▸ TASK DETAILS:
Copy the data exactly from the line that contains "Hmode). apply Hin." through the line that contains "assert (Hvalid : valid_request", keeping both end lines and leaving out everything else.

▸ DATA FOR THIS EXERCISE:
════════
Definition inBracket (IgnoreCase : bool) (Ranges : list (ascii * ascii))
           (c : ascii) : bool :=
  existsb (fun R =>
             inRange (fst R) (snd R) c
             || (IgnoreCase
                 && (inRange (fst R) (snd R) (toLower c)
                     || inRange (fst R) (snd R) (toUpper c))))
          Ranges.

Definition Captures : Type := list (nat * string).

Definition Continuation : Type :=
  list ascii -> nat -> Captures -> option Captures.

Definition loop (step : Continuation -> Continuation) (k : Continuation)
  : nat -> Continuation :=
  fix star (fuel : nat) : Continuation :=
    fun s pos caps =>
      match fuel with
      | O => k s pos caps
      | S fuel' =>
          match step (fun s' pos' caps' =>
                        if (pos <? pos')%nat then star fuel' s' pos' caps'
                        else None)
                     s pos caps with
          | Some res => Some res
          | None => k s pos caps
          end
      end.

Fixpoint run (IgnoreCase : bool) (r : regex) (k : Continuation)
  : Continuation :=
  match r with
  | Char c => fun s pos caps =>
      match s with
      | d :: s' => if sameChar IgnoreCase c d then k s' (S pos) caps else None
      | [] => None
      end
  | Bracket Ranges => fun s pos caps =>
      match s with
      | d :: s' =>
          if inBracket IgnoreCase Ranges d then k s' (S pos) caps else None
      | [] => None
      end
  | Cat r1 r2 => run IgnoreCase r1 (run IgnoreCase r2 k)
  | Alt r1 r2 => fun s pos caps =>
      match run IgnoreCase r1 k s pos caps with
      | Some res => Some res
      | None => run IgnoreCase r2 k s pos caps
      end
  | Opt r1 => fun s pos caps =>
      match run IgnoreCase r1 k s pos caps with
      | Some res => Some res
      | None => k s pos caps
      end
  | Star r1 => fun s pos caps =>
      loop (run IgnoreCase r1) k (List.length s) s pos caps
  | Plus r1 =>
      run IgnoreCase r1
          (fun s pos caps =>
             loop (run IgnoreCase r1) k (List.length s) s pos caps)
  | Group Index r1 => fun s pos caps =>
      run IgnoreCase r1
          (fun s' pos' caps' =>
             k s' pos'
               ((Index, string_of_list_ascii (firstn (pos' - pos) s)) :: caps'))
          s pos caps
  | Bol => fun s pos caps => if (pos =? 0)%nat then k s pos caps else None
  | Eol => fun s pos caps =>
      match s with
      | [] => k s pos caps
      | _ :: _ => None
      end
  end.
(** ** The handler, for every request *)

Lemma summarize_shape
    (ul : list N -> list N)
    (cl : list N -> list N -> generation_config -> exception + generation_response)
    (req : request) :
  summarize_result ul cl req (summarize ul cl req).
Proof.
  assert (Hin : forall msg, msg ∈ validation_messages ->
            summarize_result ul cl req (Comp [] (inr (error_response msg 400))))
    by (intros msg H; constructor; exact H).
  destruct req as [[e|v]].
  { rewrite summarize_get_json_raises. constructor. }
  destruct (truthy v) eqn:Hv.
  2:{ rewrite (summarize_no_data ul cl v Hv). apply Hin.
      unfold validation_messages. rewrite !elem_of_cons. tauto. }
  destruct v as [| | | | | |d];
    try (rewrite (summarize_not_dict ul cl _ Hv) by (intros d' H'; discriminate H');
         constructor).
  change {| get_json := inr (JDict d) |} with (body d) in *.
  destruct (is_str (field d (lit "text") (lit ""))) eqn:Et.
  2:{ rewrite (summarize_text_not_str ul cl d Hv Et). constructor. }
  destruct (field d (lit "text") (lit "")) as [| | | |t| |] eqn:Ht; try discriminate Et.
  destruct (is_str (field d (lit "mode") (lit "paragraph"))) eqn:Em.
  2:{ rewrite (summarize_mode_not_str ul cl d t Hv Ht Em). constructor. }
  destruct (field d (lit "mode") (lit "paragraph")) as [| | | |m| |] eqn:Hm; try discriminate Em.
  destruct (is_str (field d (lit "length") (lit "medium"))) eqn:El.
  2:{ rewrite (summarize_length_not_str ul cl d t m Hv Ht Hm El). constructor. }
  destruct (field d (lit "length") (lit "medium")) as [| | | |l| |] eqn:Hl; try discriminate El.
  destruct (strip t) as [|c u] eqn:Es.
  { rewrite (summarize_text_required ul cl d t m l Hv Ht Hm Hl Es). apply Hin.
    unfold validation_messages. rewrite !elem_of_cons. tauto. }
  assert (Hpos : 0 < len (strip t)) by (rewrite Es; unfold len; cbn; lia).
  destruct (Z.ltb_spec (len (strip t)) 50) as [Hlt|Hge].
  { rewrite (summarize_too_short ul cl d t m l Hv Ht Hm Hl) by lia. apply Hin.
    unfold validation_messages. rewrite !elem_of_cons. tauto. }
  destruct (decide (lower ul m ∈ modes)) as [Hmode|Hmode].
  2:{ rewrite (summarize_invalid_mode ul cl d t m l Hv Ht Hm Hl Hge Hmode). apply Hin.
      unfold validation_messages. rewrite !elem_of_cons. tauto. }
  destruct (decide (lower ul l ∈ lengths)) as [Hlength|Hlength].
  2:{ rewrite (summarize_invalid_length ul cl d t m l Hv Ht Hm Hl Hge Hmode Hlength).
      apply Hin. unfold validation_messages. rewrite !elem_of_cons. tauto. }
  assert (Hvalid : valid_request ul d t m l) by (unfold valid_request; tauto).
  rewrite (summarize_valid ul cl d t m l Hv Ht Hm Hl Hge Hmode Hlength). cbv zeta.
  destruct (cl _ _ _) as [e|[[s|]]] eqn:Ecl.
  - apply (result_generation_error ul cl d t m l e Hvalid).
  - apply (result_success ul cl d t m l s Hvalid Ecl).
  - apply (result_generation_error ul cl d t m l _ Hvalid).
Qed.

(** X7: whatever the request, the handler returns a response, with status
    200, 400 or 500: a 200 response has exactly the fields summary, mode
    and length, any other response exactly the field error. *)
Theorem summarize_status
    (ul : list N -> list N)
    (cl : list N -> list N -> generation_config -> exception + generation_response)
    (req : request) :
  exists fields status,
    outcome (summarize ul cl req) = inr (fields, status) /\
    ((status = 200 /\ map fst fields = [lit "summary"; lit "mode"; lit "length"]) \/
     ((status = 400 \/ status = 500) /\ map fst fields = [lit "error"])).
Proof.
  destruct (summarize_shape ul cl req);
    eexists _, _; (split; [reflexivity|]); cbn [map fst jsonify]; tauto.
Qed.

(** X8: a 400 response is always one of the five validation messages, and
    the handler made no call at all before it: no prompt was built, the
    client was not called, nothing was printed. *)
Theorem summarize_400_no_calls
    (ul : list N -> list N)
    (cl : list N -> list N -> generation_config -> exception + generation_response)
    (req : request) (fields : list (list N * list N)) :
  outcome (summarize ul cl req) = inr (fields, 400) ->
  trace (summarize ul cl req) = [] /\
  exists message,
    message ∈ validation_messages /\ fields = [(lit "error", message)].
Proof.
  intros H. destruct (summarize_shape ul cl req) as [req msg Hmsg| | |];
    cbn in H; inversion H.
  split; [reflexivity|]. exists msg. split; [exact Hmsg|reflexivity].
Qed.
════════
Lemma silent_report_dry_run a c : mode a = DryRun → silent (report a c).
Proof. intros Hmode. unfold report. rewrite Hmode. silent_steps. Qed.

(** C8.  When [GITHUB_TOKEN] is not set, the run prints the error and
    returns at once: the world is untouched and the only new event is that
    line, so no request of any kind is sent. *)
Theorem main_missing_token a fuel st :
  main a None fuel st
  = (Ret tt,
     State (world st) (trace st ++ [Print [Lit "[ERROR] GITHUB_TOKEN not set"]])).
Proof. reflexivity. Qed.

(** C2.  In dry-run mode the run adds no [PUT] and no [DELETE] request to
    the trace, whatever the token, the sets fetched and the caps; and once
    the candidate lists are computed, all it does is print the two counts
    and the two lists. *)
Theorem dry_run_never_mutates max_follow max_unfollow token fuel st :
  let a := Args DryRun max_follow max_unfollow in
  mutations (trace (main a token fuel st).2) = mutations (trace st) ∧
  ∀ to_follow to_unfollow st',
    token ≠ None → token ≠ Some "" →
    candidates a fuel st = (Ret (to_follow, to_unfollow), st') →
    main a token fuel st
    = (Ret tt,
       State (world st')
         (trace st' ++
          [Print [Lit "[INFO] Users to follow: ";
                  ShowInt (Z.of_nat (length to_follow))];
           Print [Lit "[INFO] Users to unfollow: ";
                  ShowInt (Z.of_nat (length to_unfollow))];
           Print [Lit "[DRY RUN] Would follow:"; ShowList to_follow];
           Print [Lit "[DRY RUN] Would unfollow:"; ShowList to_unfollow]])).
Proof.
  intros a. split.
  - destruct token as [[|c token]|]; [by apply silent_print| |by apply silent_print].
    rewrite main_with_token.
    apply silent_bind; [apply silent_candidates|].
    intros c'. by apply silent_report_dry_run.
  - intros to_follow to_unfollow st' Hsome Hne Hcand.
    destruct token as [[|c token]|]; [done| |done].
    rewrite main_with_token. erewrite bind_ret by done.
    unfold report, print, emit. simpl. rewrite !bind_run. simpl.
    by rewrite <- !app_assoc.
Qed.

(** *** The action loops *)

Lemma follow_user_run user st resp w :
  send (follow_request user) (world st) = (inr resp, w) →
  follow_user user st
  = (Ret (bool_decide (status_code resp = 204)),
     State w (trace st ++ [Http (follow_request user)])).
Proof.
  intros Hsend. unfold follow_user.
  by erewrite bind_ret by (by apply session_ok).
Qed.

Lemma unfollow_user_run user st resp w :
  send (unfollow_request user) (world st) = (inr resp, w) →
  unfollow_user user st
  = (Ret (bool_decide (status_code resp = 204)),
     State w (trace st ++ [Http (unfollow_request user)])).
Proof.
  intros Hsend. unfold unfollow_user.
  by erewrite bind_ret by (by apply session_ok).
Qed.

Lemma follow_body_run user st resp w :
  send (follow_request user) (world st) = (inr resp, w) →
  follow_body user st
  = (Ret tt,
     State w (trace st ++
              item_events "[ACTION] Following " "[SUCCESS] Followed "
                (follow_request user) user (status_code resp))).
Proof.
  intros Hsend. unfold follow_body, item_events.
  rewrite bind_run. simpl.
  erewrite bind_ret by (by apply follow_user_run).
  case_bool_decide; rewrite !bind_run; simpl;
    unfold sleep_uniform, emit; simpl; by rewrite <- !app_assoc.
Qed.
════════
▸ PROBLEM SOLUTION:
  2:{ rewrite (summarize_invalid_mode ul cl d t m l Hv Ht Hm Hl Hge Hmode). apply Hin.
      unfold validation_messages. rewrite !elem_of_cons. tauto. }
  destruct (decide (lower ul l ∈ lengths)) as [Hlength|Hlength].
  2:{ rewrite (summarize_invalid_length ul cl d t m l Hv Ht Hm Hl Hge Hmode Hlength).
      apply Hin. unfold validation_messages. rewrite !elem_of_cons. tauto. }
  assert (Hvalid : valid_request ul d t m l) by (unfold valid_request; tauto).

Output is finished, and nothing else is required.